* INSTRUCTIONS TO FOLLOW:
The lines from the top of the data down to the line with "exchanges between its" should be repeated exactly, both ends included.

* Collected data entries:
◆ ◆ ◆ ◆ ◆

(* ===== verification/FreeListFacts.v ===== *)
(** The lock-free list of free structures is a stack as long as no thread sleeps through 2^11
    exchanges between its load of [__maps.freed] and its compare-exchange; a schedule in which a
    thread does hands out one structure twice. *)
From S2P Require Import Prelude Threads FreeList.
From stdpp Require Import gmap.
#[local] Open Scope Z_scope.

(** * Tagged pointers *)

(** The null pointer and the addresses of structures. *)
Definition aligned (a : Z) : Prop := 0 <= a < 2 ^ 56 /\ a mod 8 = 0.

Lemma good_aligned a : good_ptr a -> aligned a.
Proof. unfold good_ptr, aligned. lia. Qed.

Lemma land_unmasque x : Z.land x UNMASQUE = (x / 2 ^ 56 mod 256) * 2 ^ 56 + x mod 8.
Proof.
  change UNMASQUE with (Z.lor ((2 ^ 8 - 1) * 2 ^ 56) (2 ^ 3 - 1)). rewrite Z.land_lor_distr_r.
  rewrite land_field, land_mask by lia. apply (lor_high_low _ _ 56); [lia..|]. by apply Z.mod_mul.
Qed.

Lemma ROR_fields t : 0 <= t < 2 ^ 64 -> ROR t 8 = (t mod 256) * 2 ^ 56 + t / 256.
Proof.
  intros Ht. unfold ROR, u64. rewrite shiftr_div, shiftl_mul by lia. change (64 - 8) with 56.
  rewrite Z.lor_comm, (lor_high_low _ (t / 2 ^ 8) 56); lia.
Qed.

Lemma ABA_fields p t :
  aligned p -> 0 <= t < 2 ^ 64 -> ABA p t = (t mod 256) * 2 ^ 56 + (p + (t / 256) mod 8).
Proof.
  intros [Hp H8] Ht. unfold ABA. rewrite land_unmasque, ROR_fields by done.
  replace (_ / 2 ^ 56 mod 256) with (t mod 256) by lia.
  replace (_ mod 8) with ((t / 256) mod 8) by lia.
  rewrite <- (lor_high_low (t mod 256 * 2 ^ 56) ((t / 256) mod 8) 56) by lia.
  rewrite Z.lor_assoc, (Z.lor_comm p), <- Z.lor_assoc.
  rewrite (lor_high_low p _ 3) by lia. apply (lor_high_low _ _ 56); lia.
Qed.

Lemma PTR_fields x : PTR x = ((x / 8) mod 2 ^ 53) * 8.
Proof. unfold PTR. change MASQUE with ((2 ^ 53 - 1) * 2 ^ 3). by rewrite land_field by lia. Qed.

Lemma TAG_fields x : 0 <= x < 2 ^ 64 -> TAG x = (x mod 8) * 256 + x / 2 ^ 56.
Proof.
  intros Hx. unfold TAG, ROL, u64. rewrite land_unmasque, shiftr_div, shiftl_mul by lia.
  change (64 - 8) with 56. rewrite (lor_high_low _ _ 8); lia.
Qed.

Lemma PTR_ABA p t : aligned p -> 0 <= t < 2 ^ 64 -> PTR (ABA p t) = p.
Proof. intros Hp Ht. rewrite ABA_fields, PTR_fields by done. destruct Hp. lia. Qed.

Lemma TAG_ABA p t : aligned p -> 0 <= t < 2 ^ 64 -> TAG (ABA p t) = t mod 2 ^ 11.
Proof.
  intros Hp Ht. rewrite ABA_fields by done. destruct Hp. rewrite TAG_fields; lia.
Qed.

(** What [__maps.freed] holds when the list starts at [a] and [v] exchanges have succeeded. *)
Definition word (a v : Z) : Z := ABA a (v mod 2 ^ 11).

Lemma PTR_word a v : aligned a -> PTR (word a v) = a.
Proof. intros. apply PTR_ABA; [done|lia]. Qed.

Lemma TAG_word a v : aligned a -> TAG (word a v) = v mod 2 ^ 11.
Proof. intros. unfold word. rewrite TAG_ABA by (done || lia). by rewrite Z.mod_mod. Qed.

(** The new word of an exchange, from the tag of the old one. *)
Lemma ABA_next a w v : aligned a -> TAG w = v mod 2 ^ 11 -> ABA a (u64 (TAG w + 1)) = word a (v + 1).
Proof.
  intros Ha ->. unfold word, u64. rewrite !ABA_fields by (done || lia). lia.
Qed.

(** * The invariant *)

(** The links of the structures of the list. *)
Fixpoint chain (l : gmap Z Z) (stk : list Z) : Prop :=
  match stk with [] => True | a :: rest => link l a = hd 0 rest /\ chain l rest end.

(** Every structure there is: free, in use, or being given back. *)
Definition owned (stk : list Z) (m : freelist) : list Z := stk ++ in_use m ++ omap giving (pcs m).

(** A thread that loaded [w] when [v] exchanges had succeeded. *)
Definition seen (m : freelist) (w v : Z) : Prop :=
  v <= version m /\ TAG w = v mod 2 ^ 11 /\ (v = version m -> w = tip m).

Definition pc_ok (m : freelist) (p : pc) : Prop :=
  match p with
  | AllocRead w v => seen m w v /\ PTR w ≠ 0
  | AllocCas w next v => seen m w v /\ PTR w ≠ 0 /\ (v = version m -> next = link (links m) (PTR w))
  | FreeStore _ w v => seen m w v
  | FreeCas a w v => seen m w v /\ link (links m) a = PTR w
  | _ => True
  end.
(** What [__maps_alloc] relies on: the address of a block is a pointer whose spare bits are zero
    and was not handed out before. *)
Lemma balloc_fresh slab1 b n ls a need m :
  good_ptr slab1 -> slab1 + MAPS_SLAB_SIZE <= 2 ^ 56 -> run (initial slab1 b n) (ls ++ [Block a need]) m ->
  good_ptr a /\ a ∉ (blocks ls).*1.
Proof.
  intros Hs Hr R. destruct (run_good _ _ _ _ _ Hs Hr R) as (lst & G).
  pose proof (blocks_app ls (Some (Block a need))) as Eb. simpl in Eb. rewrite Eb in G. pose proof (good_blocks _ _ _ G) as B.
  apply Forall_cons in B as [B Bs]. split; [by apply (block_good _ _ _ _ G B)|].
  rewrite list_elem_of_fmap. intros (c & E & Hc). pose proof (good_disjoint _ _ _ G) as D. inversion_clear D as [|? ? D1 D2].
  rewrite Forall_forall in D1, Bs. specialize (D1 c Hc). destruct (Bs c Hc) as [? _]. destruct B as [? _].
  unfold separate in D1. simpl in *. lia.
Qed.

(** * Progress *)

(** Thread [k] alone, with strong exchanges; the system gives [a] when it is asked. *)
Definition solo_step (a : Z) (m : slab_state) (k : nat) : option (option event * slab_state) :=
  t ← threads m !! k;
  match at_ t with
  | Valloc _ need => Some (None, set_thread (set_next (set_used m a 0) a 0) k (MkThread (Publish a need) (waiting t)))
  | _ => access false m k t
  end.

Fixpoint solo (fuel : nat) (a : Z) (m : slab_state) (k : nat) : option (event * slab_state) :=
  match fuel with
  | O => None
  | S fuel' =>
    r ← solo_step a m k;
    match r.1 with Some e => Some (e, r.2) | None => solo fuel' a r.2 k end
  end.

Lemma solo_S fuel a m k e m' :
  solo_step a m k = Some (e, m') ->
  solo (S fuel) a m k = match e with Some e => Some (e, m') | None => solo fuel a m' k end.
Proof. intros H. cbn [solo]. rewrite H. done. Qed.

Lemma at_moved m k p ws t : threads m !! k = Some t -> threads (set_thread m k (MkThread p ws)) !! k = Some (MkThread p ws).
Proof. intros Hk. simpl. apply list_lookup_insert_eq. by eapply lookup_lt_Some. Qed.

Lemma solo_access fuel a m k p ws e m' :
  threads m !! k = Some (MkThread p ws) -> (match p with Valloc _ _ => False | _ => True end) ->
  access false m k (MkThread p ws) = Some (e, m') ->
  solo (S fuel) a m k = match e with Some e => Some (e, m') | None => solo fuel a m' k end.
Proof. intros Hk Hp A. apply solo_S. unfold solo_step. rewrite Hk. simpl. by destruct p. Qed.

(** A slab with room. *)
Lemma solo_take fuel a m k s need ws u :
  threads m !! k = Some (MkThread (LoadUsed s need) ws) -> useds m !! s = Some u -> 0 <= u -> good_need need ->
  u + need <= MAPS_SLAB_SIZE - sizeof_MapSlab ->
  exists b m', solo (S (S fuel)) a m k = Some (Block b need, m').
Proof.
  intros Hk Hs Hu [Hn _] Hfit. assert (Hl : link (useds m) s = u) by (unfold link; by rewrite Hs).
  unfold MAPS_SLAB_SIZE, sizeof_MapSlab in *.
  assert (Ht : used_test s u need = CasUsed s u need).
  { unfold used_test, u64, MAPS_SLAB_SIZE, sizeof_MapSlab. rewrite Z.mod_small by lia. case_match; [lia|done]. }
  erewrite solo_access; [|done|done|unfold access; cbn [at_ waiting]; rewrite Hl, Ht; reflexivity].
  erewrite solo_access; [|by eapply at_moved|done|unfold access; cbn; rewrite Hl, Z.eqb_refl; reflexivity].
  eauto.
Qed.

(** Once a slab is the first of the list its counter is read. *)
Lemma solo_published fuel a m k need ws :
  threads m !! k = Some (MkThread (Publish a need) ws) -> slabs m = link (nexts m) a -> useds m !! a = Some 0 ->
  exists m', solo (2 + fuel) a m k = solo fuel a m' k /\
    threads m' !! k = Some (MkThread (LoadUsed a need) ws) /\ useds m' !! a = Some 0.
Proof.
  intros Hk E Hu. cbn [Nat.add].
  erewrite solo_access; [|done|done|unfold access; cbn; rewrite E, Z.eqb_refl; reflexivity]. cbn iota.
  erewrite solo_access; [|eapply at_moved; exact Hk|done|reflexivity]. cbn iota.
  eexists. split; [done|]. split; [eapply at_moved, (at_moved (set_slabs m a)); exact Hk|done].
Qed.

Lemma solo_publish m fuel a k need ws :
  threads m !! k = Some (MkThread (Publish a need) ws) -> useds m !! a = Some 0 ->
  exists f m', solo (5 + fuel) a m k = solo (S (S f)) a m' k /\
    threads m' !! k = Some (MkThread (LoadUsed a need) ws) /\ useds m' !! a = Some 0.
Proof.
  intros Hk Hu. destruct (Z.eq_dec (slabs m) (link (nexts m) a)) as [E|E].
  - exists (S fuel). by apply (solo_published (3 + fuel)).
  - exists fuel. change (5 + fuel)%nat with (S (2 + (2 + fuel))).
    erewrite solo_access; [|done|done|unfold access; cbn; apply Z.eqb_neq in E; rewrite E; reflexivity]. cbn iota.
    apply solo_published; [by eapply (at_moved (set_next m a (slabs m)))| |done].
    simpl. by rewrite link_insert, decide_True.
Qed.

(** A new slab: the exchange of [__maps.slabs] fails once at most. *)
Lemma solo_new fuel a m k need ws :
  threads m !! k = Some (MkThread (FetchSub need) ws) -> good_need need -> need <= MAPS_SLAB_SIZE - sizeof_MapSlab ->
  exists b m', solo (7 + fuel) a m k = Some (Block b need, m').
Proof.
  intros Hk Hn Hfit. cbn [Nat.add].
  erewrite solo_access; [|done|done|reflexivity]. cbn iota.
  set (m1 := set_thread _ _ _). assert (H1 : threads m1 !! k = Some (MkThread (Valloc (u64 (bolloc m - MAPS_SLAB_SIZE)) need) ws)) by (by eapply at_moved).
  erewrite solo_S; [|unfold solo_step; rewrite H1; reflexivity]. cbn [waiting].
  set (m2 := set_thread _ k (MkThread (Publish a need) ws)).
  assert (H2 : threads m2 !! k = Some (MkThread (Publish a need) ws)) by (eapply at_moved; exact H1).
  assert (U : useds m2 !! a = Some 0) by apply lookup_insert_eq.
  destruct (solo_publish m2 fuel a k need ws H2 U) as (f & m3 & E & H3 & Hu). cbn [Nat.add] in E. rewrite E.
  eapply solo_take; [done|exact Hu|lia|done|lia].
Qed.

◆ ◆ ◆ ◆ ◆

* RESULT FOR THIS EXERCISE:
(* ===== verification/FreeListFacts.v ===== *)
(** The lock-free list of free structures is a stack as long as no thread sleeps through 2^11
    exchanges between its load of [__maps.freed] and its compare-exchange; a schedule in which a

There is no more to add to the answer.